Rafter had pushed up and gained possession of a ball just outside the 18-yard box on the left side of the field. The Sabres’ captain was looking to take a shot but made a touch that got a little ahead of him on the wet turf. Rafter and a Park central midfielder gave chase and arrived at the ball at the same time.

“He was just doing his job, coming to try and get the ball from me,” Rafter said of the defender. “We both went for it as hard as we could. I just planted my foot and he just got the best of me on the play. I knew something was wrong. I couldn’t feel my leg. I knew it was broken. I heard the snap and everything. I pretty much watched it happen. It was like in slow motion.”

The Sabres rebounded from the Park loss to win three of their next four before falling to Friends in the MIAA B semifinals to finish the season 12-5-1.

But Rafter’s season was done. His leg required surgery. He estimated a dozen Division I schools had contacted him about playing, and more than 25 combined Division II and III programs had shown interest. As he recuperated he wondered if everyone would shy away.

“It’s always been a dream of mind to play Division I soccer ever since I was in middle school,” Rafter said. “I started getting real serious about soccer, kind of figured out, this is my sport. This is what I’m good at. I’ve always had that goal to play Division I since then.”

St. Francis head coach Tom Giovatto was aware of Rafter’s injury. He was also aware of his talents and thought a player of Rafter’s caliber would benefit the middle of his defense.
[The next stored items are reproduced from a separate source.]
(* ===== verification/LineageAuth.v ===== *)
(** Lineage replacement, its authorization: the headers
    [lineage_replace_authorization.h], [lineage_replace_possession.h],
    [lineage_replace_session_binding.h], [lineage_replace_auth_context.h],
    [lineage_replace_bound_auth_context.h] and [lineage_replace_verified_commit.h] of
    [src/c/include/auth] and the files of the same names under [src/c/src/proto].

    The verified commit composes possession proofs, the binding to an AUTH v3
    session, the iot-core authorization context with its attribution record, the
    decision and the storage transaction. *)
From S2P Require Export V3 Lineage.

#[local] Open Scope Z_scope.

(** ** Possession *)
Inductive lineage_replace_possession_decision_t :=
  | LINEAGE_REPLACE_POSSESSION_REJECT_CURRENT_CREDENTIAL_CONTROL
  | LINEAGE_REPLACE_POSSESSION_REJECT_SUCCESSOR_KEY_CONTROL
  | LINEAGE_REPLACE_POSSESSION_VERIFIED.

Record lineage_replace_verified_lifecycle_possession_proof_t := {
  pp_verification_valid : bool;
  pp_session_id : bytes;
  pp_subject_reference : bytes
}.

(** The conditions on one proof; a NULL proof fails them. *)
Definition proof_accepted (proof : ptr lineage_replace_verified_lifecycle_possession_proof_t)
    (expected_session_id expected_reference : bytes) : bool :=
  match proof with
  | None => false
  | Some p => pp_verification_valid p && memeq (pp_session_id p) expected_session_id &&
              memeq (pp_subject_reference p) expected_reference
  end.
Lemma or_close_run k k1 n s (ok : bool) :
  fresh_sock k k1 n s →
  if ok then or_close ok (Z.of_nat n) k1 = (Ok tt, k1)
  else ∃ k2, or_close ok (Z.of_nat n) k1 = (Err AUTH_ERR_IO, k2) ∧ same_table k k2.
Proof.
  intros Hf. destruct ok; [done|]. destruct (sys_close_run _ _ _ _ Hf) as (k2 & E & Ht). exists k2. split; [|done].
  unfold or_close. by rewrite bind_run, E.
Qed.

Lemma parse_local_run addr k :
  (∃ a, parse_local addr k = (Ok a, k) ∧ resolves addr a) ∨ parse_local addr k = (Err AUTH_ERR_INVALID_ARGUMENT, k).
Proof.
  unfold parse_local. destruct (addr_parse_exact addr zero_addr) as [(a & -> & Ha)|[-> _]]; [left; by exists a|by right].
Qed.

(** A function that opens a socket on the address that [addr] names, as [Q] says: it succeeds with a new descriptor, or leaves the table alone. *)
Definition opens_sock {A} (m : M auth_err_t kernel A) (fd : A → Z) (addr : ptr bytes) (Q : auth_addr_t → sock → Prop) (k : kernel) : Prop :=
  match m k with
  | (Ok x, k') => ∃ a n s, resolves addr a ∧ fd x = Z.of_nat n ∧ fresh_sock k k' n s ∧ sk_family s = ss_family (sa a) ∧ Q a s
  | (Err _, k') => same_table k k'
  | (Fault, _) => False
  end.

Lemma opens_sock_start {A} (m : auth_addr_t → Z → M auth_err_t kernel A) fd addr stream Q k :
  (∀ a n k1, resolves addr a → fresh_sock k k1 n (new_sock (ss_family (sa a)) stream) →
    match m a (Z.of_nat n) k1 with
    | (Ok x, k') => ∃ s, fd x = Z.of_nat n ∧ fresh_sock k k' n s ∧ sk_family s = ss_family (sa a) ∧ Q a s
    | (Err _, k') => same_table k k'
    | (Fault, _) => False
    end) →
  opens_sock (a ← parse_local addr; fd ← sys_socket (ss_family (sa a)) stream; require (negb (fd <? 0)%Z) AUTH_ERR_IO;; m a fd)
    fd addr Q k.
Proof.
  intros H. unfold opens_sock. destruct (parse_local_run addr k) as [(a & E & Ha)|E]; mstep by E; [|done].
  destruct (sys_socket_run (ss_family (sa a)) stream k) as [(k1 & E1 & Ht)|(n & k1 & E1 & Hf)]; mstep by E1; [done|].
  rewrite (proj2 (Z.ltb_ge _ _)) by lia. cbn [negb]. mstep. specialize (H a n k1 Ha Hf).
  destruct (m a (Z.of_nat n) k1) as [[x|e|] k2]; [|done..]. destruct H as (s & ? & ? & ? & ?). by exists a, n, s.
Qed.
(** Thread [i] goes through a section. *)
Lemma placed_section ts pool f i ch ch' p p' :
  placed ts pool f → ts !! i = Some (Dispatching ch p) →
  placed (<[i := Dispatching ch' p']> ts) (<[f i := p']> pool) f.
Proof.
  intros [H1 H2] Hi. pose proof (H1 _ _ _ Hi eq_refl) as Hf. constructor.
  - intros j t q Hj Hq. apply list_lookup_insert_Some in Hj as [(<- & <- & _)|[Hn Hj]].
    + injection Hq as <-. apply list_lookup_insert_eq. by eapply lookup_lt_Some.
    + rewrite list_lookup_insert_ne; [by eapply H1|]. intros E. destruct Hn. by eapply H2.
  - intros j k t1 t2 p1 p2 Hj Hp1 Hk Hp2 E.
    apply list_lookup_insert_Some in Hj as [(<- & <- & _)|[Hn Hj]]; apply list_lookup_insert_Some in Hk as [(<- & <- & _)|[Hn' Hk]];
      [done|by eapply H2..].
Qed.

Section refinement.
Context {NaCl : Sodium} {HS : SodiumSpec NaCl} (cfg : server_config) (reg0 : auth_registry_t).
Context (Hpub : is_n 32 (sc_server_pub cfg)) (Hroles : Forall is_u64 (sc_allowed_roles cfg)).

Lemma pool_halt c k out n :
  pool_ok cfg reg0 c → c.2 !! k = Some (Halt out n) → is_n AUTH_MAX_DATAGRAM out ∧ n ≤ length out.
Proof.
  intros [_ (claims & Hcl & _)] Hk. destruct (Forall2_lookup_r _ _ _ _ _ Hcl Hk) as (hl & _ & [Hs _]). by inversion Hs.
Qed.

Lemma pool_crash c k : pool_ok cfg reg0 c → c.2 !! k ≠ Some Crash.
Proof. intros [_ (claims & Hcl & _)] Hk. destruct (Forall2_lookup_r _ _ _ _ _ Hcl Hk) as (hl & _ & [Hs _]). by inversion Hs. Qed.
“He’s a strong holding midfielder,” Giovatto said. “He’s good on the tackle. He has great range of passing and he has great vision. That’s a really big spot that we’re looking for. We’re going to need somebody that’s going to give us some quality minutes in there, and we think he can do it. He’s very well coached, and when you play for good coaches you pick up a lot of things.

“He’s coming off an injury and he’s working so hard just to make it to preseason and give us everything he’s got,” Giovatto continued. “And he has the personality and that will to make the squad, to do well. He told me ‘I just want to make you proud.’ A kid like that, you can’t ask enough. I know he’s going to do well for us.”
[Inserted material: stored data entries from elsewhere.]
(** The four packets of the setup exchange, as the client sends and receives them. *)
Lemma setup_handshake_run a d c p1 c1 p2 c2 p3 c3 p4 c4 s t1 t2 :
  (∀ out0, is_n AUTH_MAX_DATAGRAM out0 →
    send_from out0 (auth_client_build_setup1 (cd_nonce d) (cd_role_blind d) (Some (token_of a)) (length (token_of a))) c = Ok (p1, c1)) →
  receive (auth_client_handle_setup2 (Some p2) (a_allow_tofu a)) c1 = Ok c2 →
  (∀ out0, is_n AUTH_MAX_DATAGRAM out0 → send_from out0 (auth_client_build_setup3 (cd_setup_proof d)) c2 = Ok (p3, c3)) →
  receive (auth_client_handle_setup_ack (Some p4)) c3 = Ok c4 → is_n 32 (cd_nonce d) →
  cs_ctx s = c → ctx_sizes c → is_n AUTH_MAX_DATAGRAM (cs_out s) → exchange (cs_net s) p1 p2 t1 → exchange t1 p3 p4 t2 →
  ∃ s', setup_handshake a d s = (Ok tt, s') ∧ cs_net s' = t2 ∧ cs_ctx s' = c4 ∧ cs_world s' = cs_world s.
Proof.
  intros E1 E2 E3 E4 Hn Hc Hsz Hout X1 X2. subst c.
  specialize (E1 _ Hout). unfold send_from in E1. rewrite <- build_setup1_token in E1. fold (@send_from auth_client_ctx_t) in E1.
  change (send_from (cs_out s) (auth_client_build_setup1 (cd_nonce d) (cd_role_blind d) (a_pairing_token a)
    (match a_pairing_token a with Some t => length t | None => 0 end)) (cs_ctx s) = Ok (p1, c1)) in E1.
  assert (with_out ctx_sizes AUTH_MAX_DATAGRAM (auth_client_build_setup1 (cd_nonce d) (cd_role_blind d) (a_pairing_token a)
    (match a_pairing_token a with Some t => length t | None => 0 end) (cs_ctx s, cs_out s)).2) as [Hz1 Hl1].
  { apply build_setup1_safe; [done| |done]. destruct (a_pairing_token a) as [t|]; [right; by exists t|by left]. }
  pose proof (send_from_inv _ _ _ _ _ E1) as (o1 & Eo1 & _). rewrite Eo1 in Hz1. cbn in Hz1.
  unfold setup_handshake. destruct (request _ p1 p2 c1 s t1 X1 Hout Hl1 E1) as (s1 & Er & Ht1 & Hc1 & Hout1 & Hw1).
  rewrite Er. clear Er. rewrite <- Hc1 in E2. rewrite (receive_run _ _ _ _ E2).
  assert (ctx_sizes c2) as Hz2.
  { assert (ctx_sizes (cs_ctx s1)) as Hz by (by rewrite Hc1). pose proof (handle_setup2_safe (Some p2) (a_allow_tofu a) (cs_ctx s1) Hz) as [_ Hk].
    unfold receive in E2. destruct (auth_client_handle_setup2 _ _ _) as [[[]|e|] c']; [|done..]. by injection E2 as <-. }
  set (s2 := {| cs_ctx := c2; cs_out := _; cs_net := _; cs_world := _ |}).
  destruct (request (auth_client_build_setup3 (cd_setup_proof d)) p3 p4 c3 s2 t2) as (s3 & Er & Ht3 & Hc3 & Hout3 & Hw3);
    [by rewrite <- Ht1 in X2|done|by apply build_setup3_safe|by apply E3|].
  rewrite Er. clear Er. rewrite <- Hc3 in E4. unfold receive in E4. unfold on_client, on_ctx.
  destruct (auth_client_handle_setup_ack _ _) as [[[]|e|] c']; [|done..]. injection E4 as ->.
  eexists. split; [reflexivity|]. cbn. split_and!; [done|done|by rewrite Hw3].
Qed.

Lemma load_credentials_ok path fresh creds s :
  fine (cs_world s) → credentials_of (files (cs_world s) !! path) fresh creds →
  ∃ w', load_credentials path fresh s =
      (Ok creds, {| cs_ctx := cs_ctx s; cs_out := cs_out s; cs_net := cs_net s; cs_world := w' |}) ∧ untouched (cs_world s) w'.
Proof.
  intros Hf Hc. unfold load_credentials, on_files.
  destruct (creds_load_run path zero_credentials (cs_world s)) as (o & c & w' & -> & Hu & Hr & [Ho|[_ ?]]); [|done]. exists w'.
  destruct (files (cs_world s) !! path) as [x|]; cbn [credentials_of] in Hc.
  - apply encodes_creds_result in Hc. rewrite Hc in Ho, Hr. subst o. by injection Hr as ->.
  - destruct Hc as (random & -> & ->). cbn [creds_result] in Ho. subst o c. done.
Qed.

(** The context of [do_setup] when the handshake starts. *)
Definition setup_ctx (a : args_t) (d : client_draws) (creds : auth_credentials_t) (pub : bytes) : auth_client_ctx_t :=
  {| c_device_root := cr_device_root creds; c_device_id := auth_derive_device_id (cr_device_root creds);
     c_device_sk := auth_derive_device_scalar (cr_device_root creds); c_device_pub := pub;
     c_server_pub_pinned := cr_server_pub_pinned creds; c_has_pinned_server := cr_has_pinned_server creds;
     c_role_commitment := cr_role_commitment creds; c_role_blind := cr_role_blind creds;
     c_role_code := if cr_has_role creds then cr_role_code creds else a_role a; c_has_role := cr_has_role creds;
     c_session_id := cd_session_id d; c_seq := 0; c_client_nonce := zeros 32; c_eph_secret := zeros 32; c_eph_c := zeros 32;
     c_pending_client_proof := {| sp_a := zeros 32; sp_s := zeros 32 |}; c_pending_server_pub := zeros 32;
     c_pending_server_nonce := zeros 32; c_pending_setup_challenge := zeros 16; c_session_key := zeros 32;
     c_kc_th := zeros 32; c_kc_k_s2c := zeros 32; c_kc_k_c2s := zeros 32; c_auth_complete := false |}.

Lemma prepared_setup_ctx a d creds pub :
  prepared_ctx (cd_session_id d) creds (cr_has_pinned_server creds) (cr_has_role creds)
    (if cr_has_role creds then cr_role_code creds else a_role a) pub = setup_ctx a d creds pub.
Proof. reflexivity. Qed.

Definition draws_of (d : client_draws) (dr : draws) : setup_draws :=
  {| sd_client_nonce := cd_nonce d; sd_role_blind := cd_role_blind d; sd_server_nonce := dr_server_nonce dr;
     sd_challenge := dr_setup_challenge dr; sd_server_proof := dr_setup_proof dr; sd_client_proof := cd_setup_proof d |}.

(** What an enrollment needs: the right token, a role and a server key that the
    device accepts, and proofs that can be made. *)
Definition enrollment_ready (cfg : server_config) (a : args_t) (d : client_draws) (dr : draws) (creds : auth_credentials_t)
    (pub : bytes) : Prop :=
  keypair (sc_server_sk cfg) (sc_server_pub cfg) ∧
  auth_scalarmult_base (auth_derive_device_scalar (cr_device_root creds)) = Ok pub ∧
  (length (token_of a) ≤ AUTH_MAX_PAIRING_TOKEN ∧
    (sc_require_pairing_token cfg = None ∨ sc_require_pairing_token cfg = Some (token_of a))) ∧
  role_available (cd_role_blind d) (setup_ctx a d creds pub) ∧
  pin_accepted (sc_server_pub cfg) (a_allow_tofu a) (setup_ctx a d creds pub) ∧
  good_proof (auth_prove_setup_server (dr_setup_proof dr) (sc_server_sk cfg)
      (auth_derive_device_id (cr_device_root creds)) pub (sc_server_pub cfg) (cd_nonce d) (dr_server_nonce dr) (dr_setup_challenge dr))
    (λ c, setup_server_challenge (auth_derive_device_id (cr_device_root creds)) pub (sc_server_pub cfg) c (cd_nonce d)
      (dr_server_nonce dr) (dr_setup_challenge dr)) ∧
  good_proof (auth_prove_setup_client (cd_setup_proof d) (auth_derive_device_scalar (cr_device_root creds))
      (auth_derive_device_id (cr_device_root creds)) pub (sc_server_pub cfg) (cd_nonce d) (dr_server_nonce dr) (dr_setup_challenge dr))
    (λ c, setup_client_challenge (auth_derive_device_id (cr_device_root creds)) pub (sc_server_pub cfg) c (cd_nonce d)
      (dr_server_nonce dr) (dr_setup_challenge dr)).

Lemma setup_ctx_wf a d creds pub :
  inputs_wf a d → creds_wf creds → auth_scalarmult_base (auth_derive_device_scalar (cr_device_root creds)) = Ok pub →
  ctx_wf (setup_ctx a d creds pub) ∧ ctx_sizes (setup_ctx a d creds pub).
Proof.
  intros [_ Hsid _ _ Hrole _] Hw Hp. assert (keypair (auth_derive_device_scalar (cr_device_root creds)) pub) as Hk.
  { split; [apply reduce_canonical|done]. }
  pose proof (keypair_point _ _ Hk) as [Hl _]. destruct Hw.
  split; constructor; cbn; try done; try apply length_generichash. by destruct (cr_has_role creds).
Qed.

(** An enrolled device. *)
Record enrolled_device_ready (cfg : server_config) (creds : auth_credentials_t) (pub : bytes) : Prop := {
  er_pinned : cr_has_pinned_server creds = true ∧ cr_server_pub_pinned creds = sc_server_pub cfg;
  er_role : cr_has_role creds = true;
  er_opening : commits_to (cr_role_commitment creds) (cr_role_code creds) (cr_role_blind creds) ∧ canonical (cr_role_blind creds);
  er_pub : auth_scalarmult_base (auth_derive_device_scalar (cr_device_root creds)) = Ok pub
}.

(** The credentials of the device after its enrollment. *)
Definition enrolled_creds (cfg : server_config) (a : args_t) (d : client_draws) (creds : auth_credentials_t) (pub : bytes) :
    auth_credentials_t :=
  let '(commitment, blind, code) := chosen_role (cd_nonce d) (cd_role_blind d) (setup_ctx a d creds pub) in
  {| cr_device_root := cr_device_root creds; cr_has_pinned_server := true; cr_server_pub_pinned := sc_server_pub cfg;
     cr_has_role := true; cr_role_commitment := commitment; cr_role_blind := blind; cr_role_code := code |}.

(** The whole exchange of an enrollment, as packets. *)
Lemma enrollment_packets cfg a d dr creds pub pending :
  inputs_wf a d → creds_wf creds → draws_ok dr → enrollment_ready cfg a d dr creds pub →
  ∃ c1 c2 pending', let sd := draws_of d dr in let c := setup_ctx a d creds pub in
    opens (sc_server_sk cfg) (sc_server_pub cfg) (sc_require_pairing_token cfg) (token_of a) (a_allow_tofu a) sd c pending c1 pending' ∧
    closes sd c1 pending' c2 ∧ enrolled c2 pending' (sc_server_pub cfg) ∧
    c_session_id c1 = cd_session_id d ∧ c_session_id c2 = cd_session_id d ∧ c_device_id c2 = auth_derive_device_id (cr_device_root creds) ∧
    c_device_pub c2 = pub ∧ enroll_credentials creds c2 = enrolled_creds cfg a d creds pub.
Proof.
  intros Hin Hw [Hd1 Hd2 _] (Hk & Hp & [Ht Hreq] & Hrole & Hpin & Hgs & Hgc). pose proof Hin as [_ _ Hn _ _ _].
  destruct (setup_ctx_wf a d creds pub Hin Hw Hp) as [Hc _].
  destruct (setup_open_run (sc_server_sk cfg) (sc_server_pub cfg) (sc_require_pairing_token cfg) (token_of a) (a_allow_tofu a)
    (draws_of d dr) (setup_ctx a d creds pub) pending) as (c1 & p & Ho & He & Hop); [done..|].
  pose proof (setup_close_run _ _ (draws_of d dr) _ c1 p Hc Hk ltac:(done) He Hop Hgc) as Hcl.
  pose proof (op_identity _ _ _ _ _ Hop) as (I1 & I2 & _ & I4).
  exists c1, (set_seq (u32 (c_seq c1 + 1)) c1), p. cbv zeta. pose proof (en_pinned _ _ _ He) as [_ Hpp].
  split_and!; [done|done| |done..|]; [by destruct He as [? ? ? ? ? ?]|].
  unfold enrolled_creds. change (cd_nonce d) with (sd_client_nonce (draws_of d dr)). change (cd_role_blind d) with (sd_role_blind (draws_of d dr)).
  rewrite <- (op_role _ _ _ _ _ Hop). unfold enroll_credentials, role_fields. cbn. by rewrite <- Hpp.
Qed.
End client.

(** ** Enrollment *)

(** The socket with these bytes on their way and nothing sent yet. *)
Definition stream (incoming : bytes) (s : socket) : socket :=
  {| so_incoming := incoming; so_sent := []; so_polls := so_polls s; so_answers := so_answers s |}.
Cannon believes the same thing, but doesn’t know exactly when that time will come.

While the bone in Rafter’s leg has healed, he continues working his way back into playing shape, going to physical therapy twice a week, and training twice weekly with Cannon. It’s also uncertain whether fall sports seasons at the collegiate level will be played while the coronavirus pandemic continues hovering over the country.

When the time does come, Cannon knows what Giovatto and St. Francis will be getting.

“He’s among the top three players I’ve ever coached all the way around, if not the best,” Cannon said. “It’s not to slight anybody else. I just think he brings so much to the game. He’s a complete player. I can see him playing beyond college. He is a pro-style player. If he gets back to doing what he does, and continues to progress, he could very easily be a pro.

“I think Tom is getting a very, very good player that when he’s ready to go will make a huge impact on that program,” Cannon continued. “He’s just a guy who’s going to do a job. And you can’t do that with everybody.”